Food, Glorious Food!
As cosy Christmas adverts soften up spenders, grocers will be busy stocking up on the full roast dinner on tray. Households in Western cultures typically feast at home on unchanging twelve-monthly dishes, instead of booking restaurants, with most of their Christmas cash falling into the hands of Walmart, Costco, and Kroger. Sweets, savouries, you name it! Consumers are happy to shop high-end at this time of year, but are on tight schedules, very tight schedules. If you hear rumours of supply chain mix ups or production catastrophes regarding mince pies or black puddings, take heed.
Decorations on the Day
Over 90 million American living rooms are about to keep Home Depot in business with Christmas tree and fairy light sales, and that says nothing of movement away from incandescent bulbs to LEDs. That may provide an under-appreciated tailwind to the revenues of Target and Kmart, but thinking about the third of fourth order of effects from this could be a good investors’ ploy to get a step ahead of the market.
Shipping by Sleigh
The more investors benefit from sales of Christmas presents, groceries, and decorations this year, the more ‘brake reindeer power’ Santa will need to deliver it all. When things go wrong in transit, the retailer normally fronts the reputational damage, which can hamstring their earnings and stock prospects.

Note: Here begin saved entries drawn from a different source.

(* ===== verification/Prelude.v ===== *)
(** * Atlas DNS controller: verification development

    ** The program

    The controller keeps a fleet of AdGuard Home nodes on one desired configuration
    per cluster.  An operator imports an observation of a node as a draft, edits and
    publishes it as an immutable revision, and deploys the revision; a worker applies
    it to the nodes one after the other and verifies each; a reconciler compares the
    nodes with the active revision and records, or repairs, drift.  Beside this run
    the management of clusters and nodes, health polls, one-shot commands sent to the
    nodes, DHCP resets, and the accounts of the operators with their sessions and second
    factors.  For high availability it probes the DNS service of the nodes, guides
    maintenance and upgrades, keeps a history of events and notifies webhooks of them.

    The Go code under src/internal is organised as services that reach a PostgreSQL
    store, the nodes, a cipher, a clock and a source of identifiers through
    interfaces.  The development follows this shape.  Pure code (packages domain,
    adguardcompat, configuration, audit, most of controlplane/service.go) becomes
    functions on records.  A service method becomes a program ([Effects.prog]): a
    result, or a call of an interface method with the continuation for every answer.
    A store method becomes a transaction on tables ([Store.Txn]).  The theorems on
    services hold for every trace of calls and answers, so for every store, node and
    clock and for every interleaving with other requests; [ControlEffects] connects the
    programs to the tables.

    ** The files

    Foundations.
    - [Prelude]: notations, tactics, 64-bit integers, lemmas on lists and maps.
    - [GoRuntime]: package strings on byte strings, [sort.Slice], slices, time; the
      class [Runtime] holds what depends on the Unicode tables, the time-zone
      database and SHA-256, [MapOrder] the order in which Go ranges over a map.
    - [Json], [Wire]: encoding/json, encoder and decoder on trees; an exchange with a
      node.  [Net]: the parsers of net and net/netip.
    - [Effects]: programs, their traces, runs with a handler, the facts of a trace.

    Pure components.
    - [Domain] (internal/domain: errors.go, model.go, validation), [Compat]
      (internal/adguardcompat), [AuditMetadata] (internal/audit).
    - [Configuration], [ConfigDiff], [ConfigValidate] (internal/configuration/model.go):
      documents and canonical form; encodings, hashes and differences; validation, and a
      concrete document.

    The store (internal/database).
    - [ControlModel] (internal/controlplane/model.go): the rows of the control plane.
      [Store], [StoreRecords] (clusters.go, nodes.go, inventory.go), [StoreControl]
      (controlplane.go): tables and methods.  [StoreInvariant]: the invariant
      [WellFormed].  [StoreHistory]: sequences of calls and what single calls promise.
    - [OperationsStore] (dns_operational_commands.go, operational_commands.go) and
      [OperationsHistory]: the same for the tables of operational commands.

    The control plane (internal/controlplane).
    - [ControlEffects]: its interfaces, and its runs on the store.  [Preview], [ControlPlane] (service.go),
      [Executor] (executor.go), [Reconciler] (reconciler.go): its programs.
    - [ExecutorSpec], [ServiceSpec]: what they promise.  [ControlWitness]: runs on a
      simulated fleet.

    The nodes (internal/adguard).
    - [NodeHttp]: requests and the classification of their failures.  [NodePayloads]:
      the structs that are decoded.  [NodeReader], [NodeWriter], [NodeCommands]:
      reading, applying and commands.
    - [NodeSpec], [NodeConverge]: what they promise; [NodeWitness]:
      a simulated node.

    Inventory and commands.
    - [InventoryModel], [Inventory], [InventoryCatalogue] (internal/inventory), with
      [InventorySpec].
    - [OperationsModel], [Operations], [OperationsExecutor] (internal/operations), with
      [OperationsSpec].

    Accounts (internal/auth, internal/useradmin; database/auth.go, users.go, mfa.go).
    - [AuthModel]: users, sessions, factors, tokens, recovery codes; the class [Crypto]
      holds Argon2id, HMAC, SHA-256, the validation of one-time passwords and the
      address parser.  [Password] (password.go): the text of a password hash.
    - [Auth] (service.go), [MFA] (mfa.go), [UserAdmin] (internal/useradmin): the programs;
      [AuthSpec]: what the first two promise, recovery codes included.
    - [AuthStore], [MFAStore]: the tables and their methods, and what a transaction keeps.
      [AuthInvariant]: the invariant over histories; [AuthHistory]: what histories of calls
      promise.  [AuthWitness]: concrete accounts.

    High availability (internal/haoperations).
    - [DnsProbe] (dnsprobe.go): the query and its answer, the exchange over a connection,
      the outcome of the two protocols, the confirmation of a failure; [DnsProbeSpec].
    - [HAModel] (models.go and the pure functions of service.go: versions, certificates,
      the TLS check).  [HAOperations] (service.go): settings, probes, the summary, the
      polling pass and the events it records.  [HAMaintenance]: the preflight, maintenance,
      the return to service and guided upgrades.
    - [HASpec], [HASummarySpec]: what they promise.
    - [HAStore] (database/ha_operations.go, notifications.go, notification_policy.go,
      operational_history.go): the tables and their methods, one store with the clusters
      and nodes of [Store]; [HAInvariant]: their invariant.
    - [Notifications] (notifications.go): the categories, the policy, the channels, the
      delivery of an event, the test of a channel.  [DeliveryHistory]: the worker's steps
      interleaved with every other call; [NotificationSpec].
    - [HAHistory]: the pages of the history and their cursors.  [Releases] (releases.go):
      the release check.  [HAJobs] (jobs/notifications.go, ha_operations.go,
      operational_history.go): the loop of the notification worker on the tables, a pass
      of the probes and of the retention.
    - [HAWitness]: concrete nodes, channels, deliveries and pages.

    Management and workers.
    - [Management], [ManagementSpec] (internal/domain/management.go and
      internal/jobs/health.go), [Limiter] (internal/auth: the limiter of attempts),
      [Workers] (internal/operationalhealth: the tracker; internal/jobs: the durable
      workers).  [SystemSettings] (internal/systemsettings, database/system_settings.go):
      the runtime settings, in force as they were saved.  [ServiceWitness]: the theorems on management, workers, the limiter,
      commands and the inventory on concrete runs.

    ** What the theorems show

    - Deployments: every run of the executor is an execution of the abstract protocol
      [ExecutorSpec.execution] (refinement); from it, revalidation of all targets
      before any change, one node at a time, truthful reports.  Deployments start from
      valid previews only; the reconciler acts on observed drift only.
    - The store: every history of calls keeps the invariant; one active deployment in
      a cluster; no lost updates of drafts; oldest deployment first; recovery after a
      restart.
    - Configurations: canonicalisation is idempotent, validation equals its declarative
      specification, differences and the read-back are exact, previews are valid
      exactly when they should be.
    - Nodes: the payloads that are sent as objects are decoded to what was meant (round
      trip; user rules and the switches set by a path are not part of it), refusals are
      reported, rewrites converge up to the case of their names.
    - Commands and DHCP resets: queued for eligible nodes only, claimed once, sent at
      most once, to the node they are recorded for and after they were recorded, and
      stored with what the node answered; idempotent by key.
    - Accounts: every login follows its protocol and a refusal does not tell why; the
      second step completes only with a factor; over any history of the tables an ended
      session stays ended, an administrator remains, a challenge is answered at most
      five times and a recovery code once; password hashes and recovery codes are read
      back as they were written.
    - High availability: a node enters maintenance only past its preflight, leaves it only
      past every required check, and an upgrade succeeds only at its target version, past
      the same checks unless its node was found outside of maintenance; a
      probe is healthy exactly when every protocol answered, its confirmation ends, and it
      is stored with an event exactly when the status changed; a cluster is reported healthy
      exactly when two nodes serve DNS and every node is whole; a recorded transition is
      not recorded again.
    - Notifications: a recorded event is queued once for every channel that subscribes to it
      and for no other; a delivery is claimed at most five times in any interleaving; a turn
      makes one request and records its outcome truthfully; the worker comes to wait.  The
      pages of the history show every item once; release checks are spaced.
    - Management, audit, limits, workers: probed writes, metadata whose sensitive
      fields are redacted in every nested map (not in what a value of another type
      prints), bounded guesses, bounded back-off, the tracker as a function of its history.

    Theorems named after a defect ([interrupted_drift_not_retried],
    [lifecycle_needs_active_revision], [recovery_skips_dhcp],
    [rewrite_case_never_converges], [return_outside_unchecked]) state what the code does where that is not what
    its comments, its listings or its other parts mean.

    ** Bounds and fuel

    Recursion is structural, with four exceptions.  [Net.parseIPv6_loop] takes the length
    of the text plus one as fuel: every round consumes a character, so the rounds end
    before the fuel does.  [DnsProbe.Confirming_Probe] takes any fuel above the number of
    its waits: [confirmation_terminates] shows that it then returns.
    [HAHistory.read_history], a client that follows cursors, takes one round more than
    there are items: [history_read_completely] shows that it ends.  The redaction of audit
    metadata recurses with the depth limit and the budget of the code itself.  The notification worker is run
    on a list of what its turns meet: [worker_comes_to_wait] bounds the turns that it uses.  Integers are Z; where 64-bit
    arithmetic can matter (durations, back-off) it is written with its wrap-around or
    the theorem has the bound.

    ** What is not modelled, and why

    - Transport and text: sockets, TLS, the text of JSON bodies and the regular
      expression engine.  An exchange with a node carries the tree of its body; every
      status, size and failure is covered.  Cryptography (AES-GCM, Argon2, TOTP,
      HMAC, SHA-256) is a parameter.
    - PostgreSQL: a method is one atomic transaction; connection failures are errors a
      repository may answer at any call.  Row order is the order the queries ask for.
      Locks only order transactions, which are sequential here; one notification worker
      runs, so a claim never skips a locked row.
    - Aliasing of slices in canonicalisation, the logger, metrics, timers and tickers;
      goroutines that share nothing but a cache entry of their own are run in order, and so
      are the probes of a polling pass and the two exchanges of a probe.
    - Components left out: the readers of statistics and of the query log
      (floating-point and free-form records), telemetry, the report of operational health,
      onboarding, updates, backup archives, the HTTP API, start-up and migrations, and
      the web frontend. *)

From Stdlib Require Export ZArith Lia Ascii.
From stdpp Require Export base gmap strings list sorting.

Mail carriers and their shareholders keep two fingers crossed for good weather, with share prices often heating up as positive spending statistics filter through. Cargo carried by airlines like Southwest, United, and Delta, can help them tip earnings over the line after flying families domestically to their loved ones. And even the Big 6 railroads like Union Pacific and CSX will outperform provided their ‘freight mixes’ are weak on coal and chemicals and heavy on intermodal all-sorts!
There’ll be no escaping the Xmas bedlam this year! As far as market players are concerned, the merrier the madness, the better, so long as the day doesn’t grind to a standstill for any reason! The “retail apocalypse” is upon us, and there are massive swings in stock prices waiting for under pressure companies when their festive strategies meet a day of reckoning in the New Year!